== Assigned task ==
Return the full listing below, unchanged.

========================

Lemma head_unique {A} (l : list A) (g : A) :
  In g l -> (forall x, In x l -> x = g) -> head l = Some g.
Proof.
  destruct l as [|y l]; simpl; [tauto|].
  intros _ H. f_equal. apply H. now left.
Qed.

Lemma head_In {A} (l : list A) (g : A) : head l = Some g -> In g l.
Proof. destruct l; simpl; [discriminate | intros [= ->]; now left]. Qed.

Lemma head_None {A} (l : list A) : head l = None <-> forall x, ~ In x l.
Proof.
  destruct l as [|y l]; simpl; split; auto; try discriminate.
  intros H. exfalso. apply (H y). now left.
Qed.

(** [re.search] returns the match that starts leftmost. *)
Lemma re_search_Some (p : pattern) (s g : string) :
  re_search p s = Some g <->
  exists pre rest, s = pre +:+ rest /\ match_here p rest = Some g /\
    forall pre' rest', s = pre' +:+ rest' ->
      (String.length pre' < String.length pre)%nat -> match_here p rest' = None.
Proof.
  induction s as [|c s IH]; simpl.
  - destruct (match_here p "") as [g'|] eqn:E.
    + split.
      * intros [= ->]. exists EmptyString, EmptyString. repeat split; auto.
        simpl; intros; lia.
      * intros (pre & rest & Hs & Hm & _).
        destruct pre; [|discriminate]. simpl in Hs; subst rest. congruence.
    + split; [discriminate|]. intros (pre & rest & Hs & Hm & _).
      destruct pre; [|discriminate]. simpl in Hs; subst rest. congruence.
  - destruct (match_here p (String c s)) as [g'|] eqn:E.
    + split.
      * intros [= ->]. exists EmptyString, (String c s). repeat split; auto.
        simpl; intros; lia.
      * intros (pre & rest & Hs & Hm & Hmin).
        destruct pre as [|c' pre]; simpl in Hs.
        -- subst rest. congruence.
        -- rewrite (Hmin EmptyString (String c s)) in E; simpl; [discriminate | now inversion Hs | lia].
    + rewrite IH. split.
      * intros (pre & rest & -> & Hm & Hmin).
        exists (String c pre), rest. repeat split; auto.
        intros pre' rest' Hs Hl. destruct pre' as [|c' pre']; simpl in Hs.
        -- now subst rest'.
        -- apply (Hmin pre'); [now inversion Hs | simpl in Hl; lia].
      * intros (pre & rest & Hs & Hm & Hmin).
        destruct pre as [|c' pre]; simpl in Hs.
        -- subst rest. congruence.
        -- injection Hs as <- ->. exists pre, rest. repeat split; auto.
           intros pre' rest' Hs' Hl.
           apply (Hmin (String c pre')); [simpl; now rewrite Hs' | simpl; lia].
Qed.

Lemma re_search_None (p : pattern) (s : string) :
  re_search p s = None <->
  forall pre rest, s = pre +:+ rest -> match_here p rest = None.
Proof.
  induction s as [|c s IH]; simpl.
  - destruct (match_here p "") eqn:E.
    + split; [discriminate|]. intros H. now rewrite (H EmptyString EmptyString) in E.
    + split; [|reflexivity]. intros _ pre rest Hs.
      destruct pre; [|discriminate]. simpl in Hs. now subst.
  - destruct (match_here p (String c s)) eqn:E.
    + split; [discriminate|]. intros H. now rewrite (H EmptyString (String c s)) in E.
    + rewrite IH. split.
      * intros H pre rest Hs. destruct pre as [|c' pre]; simpl in Hs.
        -- now subst.
        -- inversion Hs; subst. now apply (H pre).
      * intros H pre rest ->. now apply (H (String c pre)).
Qed.

(** ** Identifier extractor *)

Lemma object_candidates (s g : string) :
  In g (match_candidates object_id_pattern s) <->
  id_segment g /\ exists post, s = "/ObjectManager/" +:+ g +:+ "/" +:+ post.
Proof.
  rewrite match_candidates_In. unfold id_segment; simpl. split.
  - intros (c1 & c3 & r & -> & (a1 & b1 & -> & -> & ->) &
            (a2 & b2 & -> & (Hc & Hlo & Hhi) & ->) & (a3 & b3 & -> & -> & ->)).
    rewrite !sapp_nil_r in *. split; [auto|]. now exists r.
  - intros ((Hc & Hlo & Hhi) & post & ->).
    exists "/ObjectManager/"%string, "/"%string, post. split; [reflexivity|].
    split; [now exists "/ObjectManager/"%string, ""%string|].
    split; [|now exists "/"%string, ""%string].
    exists g, ""%string. rewrite sapp_nil_r. auto.
Qed.

Lemma slash_not_alnum : is_alnum "/" = false.
Proof. reflexivity. Qed.

(** The segment that follows a given position is determined by the text:
    it runs up to the next slash. *)
Lemma segment_unique (g1 g2 p1 p2 : string) :
  all_chars is_alnum g1 -> all_chars is_alnum g2 ->
  g1 +:+ "/" +:+ p1 = g2 +:+ "/" +:+ p2 -> g1 = g2.
Proof.
  revert g2; induction g1 as [|c g1 IH]; intros [|c2 g2]; simpl; intros H1 H2 He.
  - reflexivity.
  - injection He as <- _. destruct H2 as [H2 _]. now rewrite slash_not_alnum in H2.
  - injection He as -> _. destruct H1 as [H1 _]. now rewrite slash_not_alnum in H1.
  - injection He as -> He. f_equal. apply IH; tauto.
Qed.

========================

== Answer area ==
Lemma head_unique {A} (l : list A) (g : A) :
  In g l -> (forall x, In x l -> x = g) -> head l = Some g.
Proof.
  destruct l as [|y l]; simpl; [tauto|].
  intros _ H. f_equal. apply H. now left.
Qed.

Lemma head_In {A} (l : list A) (g : A) : head l = Some g -> In g l.
Proof. destruct l; simpl; [discriminate | intros [= ->]; now left]. Qed.

Lemma head_None {A} (l : list A) : head l = None <-> forall x, ~ In x l.
Proof.
  destruct l as [|y l]; simpl; split; auto; try discriminate.
  intros H. exfalso. apply (H y). now left.
Qed.

(** [re.search] returns the match that starts leftmost. *)
Lemma re_search_Some (p : pattern) (s g : string) :
  re_search p s = Some g <->
  exists pre rest, s = pre +:+ rest /\ match_here p rest = Some g /\
    forall pre' rest', s = pre' +:+ rest' ->
      (String.length pre' < String.length pre)%nat -> match_here p rest' = None.
Proof.
  induction s as [|c s IH]; simpl.
  - destruct (match_here p "") as [g'|] eqn:E.
    + split.
      * intros [= ->]. exists EmptyString, EmptyString. repeat split; auto.
        simpl; intros; lia.
      * intros (pre & rest & Hs & Hm & _).
        destruct pre; [|discriminate]. simpl in Hs; subst rest. congruence.
    + split; [discriminate|]. intros (pre & rest & Hs & Hm & _).
      destruct pre; [|discriminate]. simpl in Hs; subst rest. congruence.
  - destruct (match_here p (String c s)) as [g'|] eqn:E.
    + split.
      * intros [= ->]. exists EmptyString, (String c s). repeat split; auto.
        simpl; intros; lia.
      * intros (pre & rest & Hs & Hm & Hmin).
        destruct pre as [|c' pre]; simpl in Hs.
        -- subst rest. congruence.
        -- rewrite (Hmin EmptyString (String c s)) in E; simpl; [discriminate | now inversion Hs | lia].
    + rewrite IH. split.
      * intros (pre & rest & -> & Hm & Hmin).
        exists (String c pre), rest. repeat split; auto.
        intros pre' rest' Hs Hl. destruct pre' as [|c' pre']; simpl in Hs.
        -- now subst rest'.
        -- apply (Hmin pre'); [now inversion Hs | simpl in Hl; lia].
      * intros (pre & rest & Hs & Hm & Hmin).
        destruct pre as [|c' pre]; simpl in Hs.
        -- subst rest. congruence.
        -- injection Hs as <- ->. exists pre, rest. repeat split; auto.
           intros pre' rest' Hs' Hl.
           apply (Hmin (String c pre')); [simpl; now rewrite Hs' | simpl; lia].
Qed.

Lemma re_search_None (p : pattern) (s : string) :
  re_search p s = None <->
  forall pre rest, s = pre +:+ rest -> match_here p rest = None.
Proof.
  induction s as [|c s IH]; simpl.
  - destruct (match_here p "") eqn:E.
    + split; [discriminate|]. intros H. now rewrite (H EmptyString EmptyString) in E.
    + split; [|reflexivity]. intros _ pre rest Hs.
      destruct pre; [|discriminate]. simpl in Hs. now subst.
  - destruct (match_here p (String c s)) eqn:E.
    + split; [discriminate|]. intros H. now rewrite (H EmptyString (String c s)) in E.
    + rewrite IH. split.
      * intros H pre rest Hs. destruct pre as [|c' pre]; simpl in Hs.
        -- now subst.
        -- inversion Hs; subst. now apply (H pre).
      * intros H pre rest ->. now apply (H (String c pre)).
Qed.

(** ** Identifier extractor *)

Lemma object_candidates (s g : string) :
  In g (match_candidates object_id_pattern s) <->
  id_segment g /\ exists post, s = "/ObjectManager/" +:+ g +:+ "/" +:+ post.
Proof.
  rewrite match_candidates_In. unfold id_segment; simpl. split.
  - intros (c1 & c3 & r & -> & (a1 & b1 & -> & -> & ->) &
            (a2 & b2 & -> & (Hc & Hlo & Hhi) & ->) & (a3 & b3 & -> & -> & ->)).
    rewrite !sapp_nil_r in *. split; [auto|]. now exists r.
  - intros ((Hc & Hlo & Hhi) & post & ->).
    exists "/ObjectManager/"%string, "/"%string, post. split; [reflexivity|].
    split; [now exists "/ObjectManager/"%string, ""%string|].
    split; [|now exists "/"%string, ""%string].
    exists g, ""%string. rewrite sapp_nil_r. auto.
Qed.

Lemma slash_not_alnum : is_alnum "/" = false.
Proof. reflexivity. Qed.

(** The segment that follows a given position is determined by the text:
    it runs up to the next slash. *)
Lemma segment_unique (g1 g2 p1 p2 : string) :
  all_chars is_alnum g1 -> all_chars is_alnum g2 ->
  g1 +:+ "/" +:+ p1 = g2 +:+ "/" +:+ p2 -> g1 = g2.
Proof.
  revert g2; induction g1 as [|c g1 IH]; intros [|c2 g2]; simpl; intros H1 H2 He.
  - reflexivity.
  - injection He as <- _. destruct H2 as [H2 _]. now rewrite slash_not_alnum in H2.
  - injection He as -> _. destruct H1 as [H1 _]. now rewrite slash_not_alnum in H1.
  - injection He as -> He. f_equal. apply IH; tauto.
Qed.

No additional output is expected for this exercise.